Fry ginger & garlic in oil until fragrant, then add the blended paste and fry well.
Add chicken, then add water and mix until the chicken is cooked.
Add vinegar, black sauce, sugar and salt-to-taste and cucumber.
Slice some red and green chillis and garnish the dish together with a bunch of parsley.
By Robin Pereira
50 ml oil
2 stalks curry leaves, stalks removed
3 dried chillies, each cut into 3 pieces
2 onions, sliced
10 gms mustard seeds
5 cloves garlic, chopped
800 gms lady’s fingers, cut into 2 cm pieces
½ tbsp turmeric powder
½ tbsp salt
Heat the oil in a wok.
Fry the curry leaves, dried chillies, onions and mustard seeds.
As the leaves start to get crispy, add the chopped garlic and lady’s fingers.

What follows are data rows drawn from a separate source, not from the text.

(* ===== verification/Identifiers.v ===== *)
(** Identifiers: generated ones, a prefix and decimal numbers, which trimming leaves
    alone, and those of agents (gateway/methods). *)

From Stdlib Require Import Ascii String.
From stdpp Require Import base tactics decidable list gmap strings pretty.
From S2P Require Import Prelude.

Definition plain (c : ascii) : Prop := is_space1 c = false /\ (byte c < 128)%N.

(** Text without white space and beyond ASCII is its own trimmed form. *)
Lemma TrimSpace_plain s : Forall plain (list_ascii_of_string s) -> TrimSpace s = s.
Proof.
  intros Hs.
  assert (forall a b, plain b -> is_space2 b a = false) as H2.
  { intros a b [_ Hb]. unfold is_space2. replace (byte b =? 194)%N with false; [done|]. symmetry.
    apply N.eqb_neq. lia. }
  assert (forall a b c, plain c -> is_space3 c a b = false) as H3.
  { intros a b c [_ Hc]. unfold is_space3. assert (forall n, (128 <= n)%N -> (byte c =? n)%N = false) as Hn.
    { intros n Hn. apply N.eqb_neq. lia. }
    rewrite !Hn by lia. done. }
  unfold TrimSpace, trim_left_bytes, trim_right_bytes.
  rewrite (trim_front_fix is_space2 is_space3), trim_front_fix.
  - by rewrite rev_involutive, string_of_list_ascii_of_string.
  - apply Forall_rev in Hs. destruct (rev _) as [|a [|b [|c l]]]; [done|..]; rewrite ?Forall_cons in Hs; cbn.
    + apply Hs.
    + destruct Hs as ([Ha _] & Hb & _). by rewrite Ha, H2.
    + destruct Hs as ([Ha _] & Hb & Hc & _). by rewrite Ha, H2, H3.
  - destruct (list_ascii_of_string s) as [|a [|b [|c l]]]; [done|..]; rewrite ?Forall_cons in Hs; cbn.
    + apply Hs.
    + destruct Hs as (Ha & _). rewrite H2 by done. by destruct Ha as [-> _].
    + destruct Hs as (Ha & _). rewrite H2, H3 by done. by destruct Ha as [-> _].
Qed.

Lemma plain_digits x s : Forall plain (list_ascii_of_string s) -> Forall plain (list_ascii_of_string (pretty_N_go x s)).
Proof.
  revert s. induction (N.lt_wf_0 x) as [x _ IH]. intros s Hs. destruct (decide (0 < x)%N).
  - rewrite pretty_N_go_step by done. apply IH; [by apply N.div_lt|]. cbn. constructor; [|done].
    unfold pretty_N_char. repeat case_match; by split.
  - replace x with 0%N by lia. by rewrite pretty_N_go_0.
Qed.

Lemma plain_pretty (z : Z) : Forall plain (list_ascii_of_string (pretty z)).
Proof.
  assert (forall n : N, Forall plain (list_ascii_of_string (pretty n))) as HN.
  { intros n. unfold pretty, pretty_N. case_decide; [by repeat constructor|]. by apply plain_digits. }
  unfold pretty, pretty_Z. destruct z; [by repeat constructor|apply HN|]. cbn. constructor; [by split|]. apply HN.
Qed.

Lemma plain_app s t :
  Forall plain (list_ascii_of_string s) -> Forall plain (list_ascii_of_string t) ->
  Forall plain (list_ascii_of_string (s +:+ t)).
Proof.
  intros Hs Ht. induction s as [|c s IH]; cbn in *; [done|]. apply Forall_cons in Hs as [Hc Hs].
  apply Forall_cons. auto.
Qed.

(** ** Agents *)

(** [strings.EqualFold(s, "main")]: no letter of "main" has a fold outside ASCII. *)
Definition is_main (s : string) : bool :=
  string_of_list_ascii (map lower_ascii (list_ascii_of_string s)) ==? "main".

Definition defaultAgentID (id : string) : string :=
  let id := TrimSpace id in if (id ==? "") || is_main id then "main" else id.
Definition ParsePlanStepStatus (raw : string) : string * bool :=
  go_switch (ToLower (TrimSpace raw))
    [([PlanStepStatusPending], (PlanStepStatusPending, true));
     ([PlanStepStatusReady], (PlanStepStatusReady, true));
     ([PlanStepStatusBlocked], (PlanStepStatusBlocked, true));
     ([PlanStepStatusInProgress], (PlanStepStatusInProgress, true));
     ([PlanStepStatusCompleted], (PlanStepStatusCompleted, true));
     ([PlanStepStatusFailed], (PlanStepStatusFailed, true));
     ([PlanStepStatusSkipped], (PlanStepStatusSkipped, true))]
    ("", false).

Definition NormalizePlanStepStatus (raw : string) : string := (ParsePlanStepStatus raw).1.

Definition PlanStepStatus_Valid (s : string) : bool := (ParsePlanStepStatus s).2.
Arguments ParsePlanStepStatus : simpl never.
Arguments PlanStepStatus_Valid : simpl never.

(** ** [PlanApprovalDecision] *)

Definition PlanApprovalPending : string := "pending".
Definition PlanApprovalApproved : string := "approved".
Definition PlanApprovalRejected : string := "rejected".
Definition PlanApprovalAmended : string := "amended".

Definition PlanApprovalDecision_values : list string :=
  [PlanApprovalPending; PlanApprovalApproved; PlanApprovalRejected; PlanApprovalAmended].

Definition ParsePlanApprovalDecision (raw : string) : string * bool :=
  go_switch (ToLower (TrimSpace raw))
    [([PlanApprovalPending; ""], (PlanApprovalPending, true));
     ([PlanApprovalApproved], (PlanApprovalApproved, true));
     ([PlanApprovalRejected], (PlanApprovalRejected, true));
     ([PlanApprovalAmended], (PlanApprovalAmended, true))]
    ("", false).

Definition PlanApprovalDecision_Valid (s : string) : bool := (ParsePlanApprovalDecision s).2.
Arguments ParsePlanApprovalDecision : simpl never.
Arguments PlanApprovalDecision_Valid : simpl never.
(** ** Methods on the enumerations *)

Definition AutonomyMode_RequiresPlanApproval (m : string) : bool :=
  go_switch m
    [([AutonomyPlanApproval; AutonomyStepApproval; AutonomySupervised], true)] false.

Definition AutonomyMode_RequiresStepApproval (m : string) : bool :=
  go_switch m [([AutonomyStepApproval; AutonomySupervised], true)] false.

Definition VerificationStatus_IsTerminal (s : string) : bool :=
  go_switch s
    [([VerificationStatusPassed; VerificationStatusFailed;
       VerificationStatusSkipped; VerificationStatusError], true)] false.

(** ** The common contract of the parsers

    [enum_spec values dflt raw] is the reference parser: fold case and white
    space, accept exactly the declared constants, and give the empty string
    the default [dflt] when the type has one. *)

Definition enum_spec (values : list string) (dflt : option string) (raw : string)
  : string * bool :=
  let k := ToLower (TrimSpace raw) in
  if decide (k ∈ values) then (k, true)
  else match dflt with
       | Some d => if decide (k = "") then (d, true) else ("", false)
       | None => ("", false)
       end.

Class StringEnum (parse : string -> string * bool) (values : list string)
    (dflt : option string) : Prop := {
  enum_parse : forall raw, parse raw = enum_spec values dflt raw;
  enum_fixed : Forall (fun v => ToLower (TrimSpace v) = v) values;
  enum_dflt : forall d, dflt = Some d -> d ∈ values
}.

(** Each instance is proved by comparing the folded string with one constant
    after another: on a match both sides compute, and when none matches the
    string is outside the list. *)
Ltac solve_enum parse values :=
  constructor;
  [ intros raw; unfold parse, values, enum_spec;
    generalize (ToLower (TrimSpace raw)); intros k; cbn [go_switch existsb];
    repeat match goal with
    | |- context [String.eqb k ?c] =>
      destruct (String.eqb_spec k c) as [->|]; cbn [orb]; [reflexivity|]
    end;
    rewrite decide_False by (rewrite !not_elem_of_cons; repeat split; auto using not_elem_of_nil);
    rewrite ?decide_False by assumption; reflexivity
  | repeat constructor
  | intros d; first [discriminate | intros [= <-]; apply (bool_decide_unpack _); reflexivity ] ].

Lower the heat and stir-fry, then cover the wok.
After 3 minutes, remove cover and add turmeric powder and salt.
Mix thoroughly for 1 minute then remove from heat.
By Gregory Gomes
250 gms soft butter
250 grams caster sugar
250 grams Semolina
250 grams ground Almonds
50 grams plain flour
2 tsps vanilla essence
3.5 tsps baking powder
8 egg yolks
1.5 egg whites (Whisked till frothy)
Soak the Semolina in the soft butter for at least three hours or preferably over-night.
Beat the egg yolks and the sugar together till the sugar dissolves and the mixture is light and smooth.

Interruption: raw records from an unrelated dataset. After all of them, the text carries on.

(* ===== verification/Verification.v ===== *)
(** Verification contracts of tasks and runs:
    internal/store/state/models_verification.go.

    [VerificationSpec_Normalize] rewrites the elements of the [Checks] slice in
    place, so a caller that normalises a copy of a spec also normalises the
    checks of the original; operations that do so on a stored value keep that
    effect in their own definitions (see Lifecycle.v). *)

From Stdlib Require Import String.
From stdpp Require Import base tactics decidable list gmap strings.
From S2P Require Import Prelude Enums.

Record VerificationCheck := mkVerificationCheck {
  vc_CheckID : string;
  vc_Type : string;
  vc_Description : string;
  vc_Required : bool;
  vc_Status : string;
  vc_Result : string;
  vc_Evidence : string;
  vc_EvaluatedAt : Z;
  vc_EvaluatedBy : string;
  vc_Meta : gomap any
}.

#[export] Instance set_vc_Status : Setter vc_Status := fun v r =>
  mkVerificationCheck (vc_CheckID r) (vc_Type r) (vc_Description r) (vc_Required r) v
    (vc_Result r) (vc_Evidence r) (vc_EvaluatedAt r) (vc_EvaluatedBy r) (vc_Meta r).
#[export] Instance set_vc_Meta : Setter vc_Meta := fun v r =>
  mkVerificationCheck (vc_CheckID r) (vc_Type r) (vc_Description r) (vc_Required r) (vc_Status
    r) (vc_Result r) (vc_Evidence r) (vc_EvaluatedAt r) (vc_EvaluatedBy r) v.
#[export] Instance VerificationCheck_ext : RecordExt VerificationCheck (fun a b =>
  vc_CheckID a = vc_CheckID b /\ vc_Type a = vc_Type b /\ vc_Description a =
  vc_Description b /\ vc_Required a = vc_Required b /\ vc_Status a = vc_Status b /\
  vc_Result a = vc_Result b /\ vc_Evidence a = vc_Evidence b /\ vc_EvaluatedAt a =
  vc_EvaluatedAt b /\ vc_EvaluatedBy a = vc_EvaluatedBy b /\ vc_Meta a = vc_Meta b).
Proof.
  intros [] []; cbn. intros H. decompose [and] H. by subst.
Qed.

Definition VerificationCheck_Validate (c : VerificationCheck) : option error :=
  first_error
    [ error_if (blank (vc_CheckID c)) (Errorf "check_id is required" []);
      error_if (blank (vc_Description c)) (Errorf "check description is required" []);
      error_if (negb (blank (vc_Status c)) && negb (VerificationStatus_Valid (vc_Status c)))
        (Errorf "invalid check status %q" [ArgS (vc_Status c)]) ].

Definition VerificationCheck_Normalize (c : VerificationCheck) : VerificationCheck :=
  c <| vc_Status := NormalizeVerificationStatus (vc_Status c) |>.

Record VerificationSpec := mkVerificationSpec {
  vs_Policy : string;
  vs_Checks : list VerificationCheck;
  vs_VerifiedAt : Z;
  vs_VerifiedBy : string;
  vs_Meta : gomap any
}.

#[export] Instance set_vs_Policy : Setter vs_Policy := fun v r =>
  mkVerificationSpec v (vs_Checks r) (vs_VerifiedAt r) (vs_VerifiedBy r) (vs_Meta r).
#[export] Instance set_vs_Checks : Setter vs_Checks := fun v r =>
  mkVerificationSpec (vs_Policy r) v (vs_VerifiedAt r) (vs_VerifiedBy r) (vs_Meta r).
#[export] Instance set_vs_Meta : Setter vs_Meta := fun v r =>
  mkVerificationSpec (vs_Policy r) (vs_Checks r) (vs_VerifiedAt r) (vs_VerifiedBy r) v.
#[export] Instance VerificationSpec_ext : RecordExt VerificationSpec (fun a b =>
  vs_Policy a = vs_Policy b /\ vs_Checks a = vs_Checks b /\ vs_VerifiedAt a =
  vs_VerifiedAt b /\ vs_VerifiedBy a = vs_VerifiedBy b /\ vs_Meta a = vs_Meta b).
Proof.
  intros [] []; cbn. intros H. decompose [and] H. by subst.
Qed.

Definition VerificationSpec_Normalize (v : VerificationSpec) : VerificationSpec :=
  v <| vs_Policy := NormalizeVerificationPolicy (vs_Policy v) |>
    <| vs_Checks := map VerificationCheck_Normalize (vs_Checks v) |>.

(** The loop of [Validate] over the checks; [seen] is the map [checkIDs]. *)
Fixpoint validate_checks (i : Z) (seen : gset string) (cs : list VerificationCheck)
  : option error :=
  match cs with
  | [] => None
  | c :: cs =>
    match VerificationCheck_Validate c with
    | Some e => Some (Wrapf "checks[%d]: %w" [ArgZ i] e)
    | None =>
      if decide (vc_CheckID c ∈ seen)
      then Some (Errorf "duplicate check_id %q at checks[%d]" [ArgS (vc_CheckID c); ArgZ i])
      else validate_checks (i + 1) ({[vc_CheckID c]} ∪ seen) cs
    end
  end.

Definition VerificationSpec_Validate (v : VerificationSpec) : option error :=
  first_error
    [ error_if (negb (blank (vs_Policy v)) && negb (VerificationPolicy_Valid (vs_Policy v)))
        (Errorf "invalid verification policy %q" [ArgS (vs_Policy v)]);
      error_if ((vs_Policy v ==? VerificationPolicyRequired)
                && Nat.eqb (length (vs_Checks v)) 0)
        (Errorf "verification policy is 'required' but no checks are defined" []);
      validate_checks 0 ∅ (vs_Checks v) ].

Definition VerificationSpec_RequiredChecks (v : VerificationSpec) : list VerificationCheck :=
  List.filter vc_Required (vs_Checks v).

(** One iteration of the loop of [AllRequiredPassed]. *)
Definition check_passed_or_skipped (c : VerificationCheck) : bool :=
  (vc_Status c ==? VerificationStatusPassed) || (vc_Status c ==? VerificationStatusSkipped).

Fixpoint all_required_passed (cs : list VerificationCheck) : bool :=
  match cs with
  | [] => true
  | c :: cs =>
    if negb (vc_Required c) then all_required_passed cs
    else if (vc_Status c !=? VerificationStatusPassed)
            && (vc_Status c !=? VerificationStatusSkipped) then false
    else all_required_passed cs
  end.

Definition VerificationSpec_AllRequiredPassed (v : VerificationSpec) : bool :=
  all_required_passed (vs_Checks v).

Definition VerificationSpec_AnyRequiredFailed (v : VerificationSpec) : bool :=
  existsb (fun c => vc_Required c
                    && ((vc_Status c ==? VerificationStatusFailed)
                        || (vc_Status c ==? VerificationStatusError))) (vs_Checks v).

Definition VerificationSpec_PendingChecks (v : VerificationSpec) : list VerificationCheck :=
  List.filter (fun c => vc_Status c ==? VerificationStatusPending) (vs_Checks v).

Arguments VerificationSpec_AllRequiredPassed : simpl never.
Arguments VerificationSpec_Validate : simpl never.

(** ** Lemmas *)

Lemma NormalizeVerificationStatus_idem s :
  NormalizeVerificationStatus (NormalizeVerificationStatus s) = NormalizeVerificationStatus s.
Proof.
  unfold NormalizeVerificationStatus at 2 3.
  destruct (ParseVerificationStatus s) as [v []] eqn:E; [|reflexivity].
  unfold NormalizeVerificationStatus. by rewrite (enum_idem _ _ E).
Qed.

Lemma NormalizeVerificationPolicy_idem s :
  NormalizeVerificationPolicy (NormalizeVerificationPolicy s) = NormalizeVerificationPolicy s.
Proof.
  unfold NormalizeVerificationPolicy at 2 3.
  destruct (ParseVerificationPolicy s) as [v []] eqn:E; [|reflexivity].
  unfold NormalizeVerificationPolicy. by rewrite (enum_idem _ _ E).
Qed.

Lemma VerificationCheck_Normalize_idem c :
  VerificationCheck_Normalize (VerificationCheck_Normalize c) = VerificationCheck_Normalize c.
Proof.
  destruct c. unfold VerificationCheck_Normalize; cbn.
  by rewrite NormalizeVerificationStatus_idem.
Qed.

Lemma map_check_normalize_idem cs :
  map VerificationCheck_Normalize (map VerificationCheck_Normalize cs)
  = map VerificationCheck_Normalize cs.
Proof.
  rewrite map_map. apply map_ext. apply VerificationCheck_Normalize_idem.
Qed.

Lemma VerificationSpec_Normalize_idem v :
  VerificationSpec_Normalize (VerificationSpec_Normalize v) = VerificationSpec_Normalize v.
Proof.
  destruct v. unfold VerificationSpec_Normalize; cbn.
  by rewrite NormalizeVerificationPolicy_idem, map_check_normalize_idem.
Qed.
Arguments VerificationSpec_Normalize : simpl never.
#[export] Hint Rewrite NormalizeVerificationStatus_idem NormalizeVerificationPolicy_idem
  VerificationCheck_Normalize_idem map_check_normalize_idem
  VerificationSpec_Normalize_idem : go.

Lemma all_required_passed_spec cs :
  all_required_passed cs = true
  <-> forall c, c ∈ cs -> vc_Required c = true ->
        vc_Status c = VerificationStatusPassed \/ vc_Status c = VerificationStatusSkipped.
Proof.
  induction cs as [|c cs IH]; cbn [all_required_passed].
  - split; [intros _ c H; by apply not_elem_of_nil in H | done].
  - setoid_rewrite elem_of_cons. destruct (vc_Required c) eqn:R; cbn [negb].
    + destruct (String.eqb_spec (vc_Status c) VerificationStatusPassed),
        (String.eqb_spec (vc_Status c) VerificationStatusSkipped); cbn [negb andb];
        rewrite ?IH; split; intros H; try discriminate;
        try (intros c' [->|Hin]; eauto); try (intros; apply H; auto).
      destruct (H c); auto; contradiction.
    + rewrite IH. split; intros H c'; [intros [->|Hin]; [congruence|eauto] | eauto].
Qed.

(** What the loop of [Validate] accepts: every check is valid on its own and
    the identifiers are distinct, and fresh for [seen]. *)
Lemma validate_checks_None i seen cs :
  validate_checks i seen cs = None
  <-> Forall (fun c => VerificationCheck_Validate c = None /\ vc_CheckID c ∉ seen) cs
      /\ NoDup (map vc_CheckID cs).
Proof.
  revert i seen. induction cs as [|c cs IH]; intros i seen; cbn [validate_checks map].
  - split; auto using NoDup_nil_2.
  - rewrite Forall_cons, NoDup_cons.
    destruct (VerificationCheck_Validate c) as [e|].
    { split; [discriminate|]. intros [[[? ?] ?] ?]. discriminate. }
    case_decide as Hd.
    { split; [discriminate|]. intros [[[? ?] ?] ?]. contradiction. }
    rewrite IH. split.
    + intros [Hall Hnd]. rewrite Forall_forall in Hall.
      repeat split; auto.
      * apply Forall_forall. intros c' Hc'. clear IH. destruct (Hall c' Hc'); clear Hall. set_solver.
      * rewrite list_elem_of_In, in_map_iff. intros (c' & Heq & Hin).
        rewrite <- list_elem_of_In in Hin. clear IH. destruct (Hall c' Hin); clear Hall. set_solver.
    + intros [[_ Hall] [Hni Hnd]]. split; auto.
      rewrite Forall_forall in *. intros c' Hc'. destruct (Hall c' Hc') as [? ?].
      split; auto. rewrite list_elem_of_In, in_map_iff in Hni. intros Hin.
      apply elem_of_union in Hin as [Heq%elem_of_singleton|]; [|done].
      apply Hni. exists c'. split; auto. by rewrite <- list_elem_of_In.
Qed.

(** ** Contracts, declaratively *)

(** What [Validate] asks of a contract whose checks are normalised. *)
Definition contract_ok (v : VerificationSpec) : Prop :=
  (blank (vs_Policy v) = true \/ VerificationPolicy_Valid (vs_Policy v) = true)
  /\ (vs_Policy v = VerificationPolicyRequired -> vs_Checks v <> [])
  /\ (forall c, c ∈ vs_Checks v -> blank (vc_CheckID c) = false /\ blank (vc_Description c) = false)
  /\ NoDup (map vc_CheckID (vs_Checks v)).

Lemma normalized_status_valid s : VerificationStatus_Valid (NormalizeVerificationStatus s) = true.
Proof.
  unfold VerificationStatus_Valid, NormalizeVerificationStatus.
  destruct (ParseVerificationStatus s) as [v []] eqn:E; [|reflexivity].
  by rewrite (enum_idem _ _ E).
Qed.

Lemma normalized_check_valid c :
  VerificationCheck_Validate (VerificationCheck_Normalize c) = None
  <-> blank (vc_CheckID c) = false /\ blank (vc_Description c) = false.
Proof.
  unfold VerificationCheck_Validate. rewrite first_error_None, !Forall_cons, !error_if_None, Forall_nil.
  destruct c; cbn. rewrite normalized_status_valid, andb_false_r. tauto.
Qed.

Lemma normalized_contract_valid v :
  VerificationSpec_Validate
    (v <| vs_Checks := map VerificationCheck_Normalize (vs_Checks v) |>) = None
  <-> contract_ok v.
Proof.
  unfold VerificationSpec_Validate, contract_ok.
  rewrite first_error_None, !Forall_cons, !error_if_None, Forall_nil, validate_checks_None.
  destruct v as [p cs ? ? ?]; cbn. rewrite length_map, map_map, Forall_map, Forall_forall.
  assert (forall c, (VerificationCheck_Validate (VerificationCheck_Normalize c) = None
                     /\ vc_CheckID (VerificationCheck_Normalize c) ∉ (∅ : gset string))
                    <-> blank (vc_CheckID c) = false /\ blank (vc_Description c) = false) as Hc.
  { intros c. rewrite normalized_check_valid. split; [tauto|]. intros. split; [done|apply not_elem_of_empty]. }
  setoid_rewrite Hc. clear Hc.
  rewrite (map_ext (fun c => vc_CheckID (VerificationCheck_Normalize c)) vc_CheckID) by by intros [].
  rewrite !andb_false_iff, !negb_false_iff, String.eqb_neq, Nat.eqb_neq.
  assert (p <> VerificationPolicyRequired \/ length cs <> 0%nat
          <-> (p = VerificationPolicyRequired -> cs <> [])) as ->.
  { destruct (decide (p = VerificationPolicyRequired)), cs; cbn; naive_solver. }
  tauto.
Qed.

Fold in the butter and semolina mixture gradually into the egg yolk and sugar mixture alternating with the almonds and plain flour.
Fold in the whisked egg white into the butter, egg yolk, sugar, almonds and semolina mixture.
Fold in the baking powder.
Add in the essence of vanilla.
Grease the walls of an eight inch square or round baking tin with butter and line the base with grease-proof paper.
Pour the batter into the tin and bake in a pre-heated oven for about two hours and fifteen minutes at a temperature of 170 degrees F.
Remove the cake from the oven and allow it to cool for about half hour before eating.
These Eurasian recipes have been handed down over generations, and written by the following celebrated Eurasian Chefs in Singapore.
– Robin Pereira, the father of Chef Quentin Pereira of Quentin’s Eurasian Restaurant.
– Mary Gomes, the head chef at Mary’s Kafe, who created Singapore’s first ever Eurasian cookbook titled ‘My Eurasian Cookbook’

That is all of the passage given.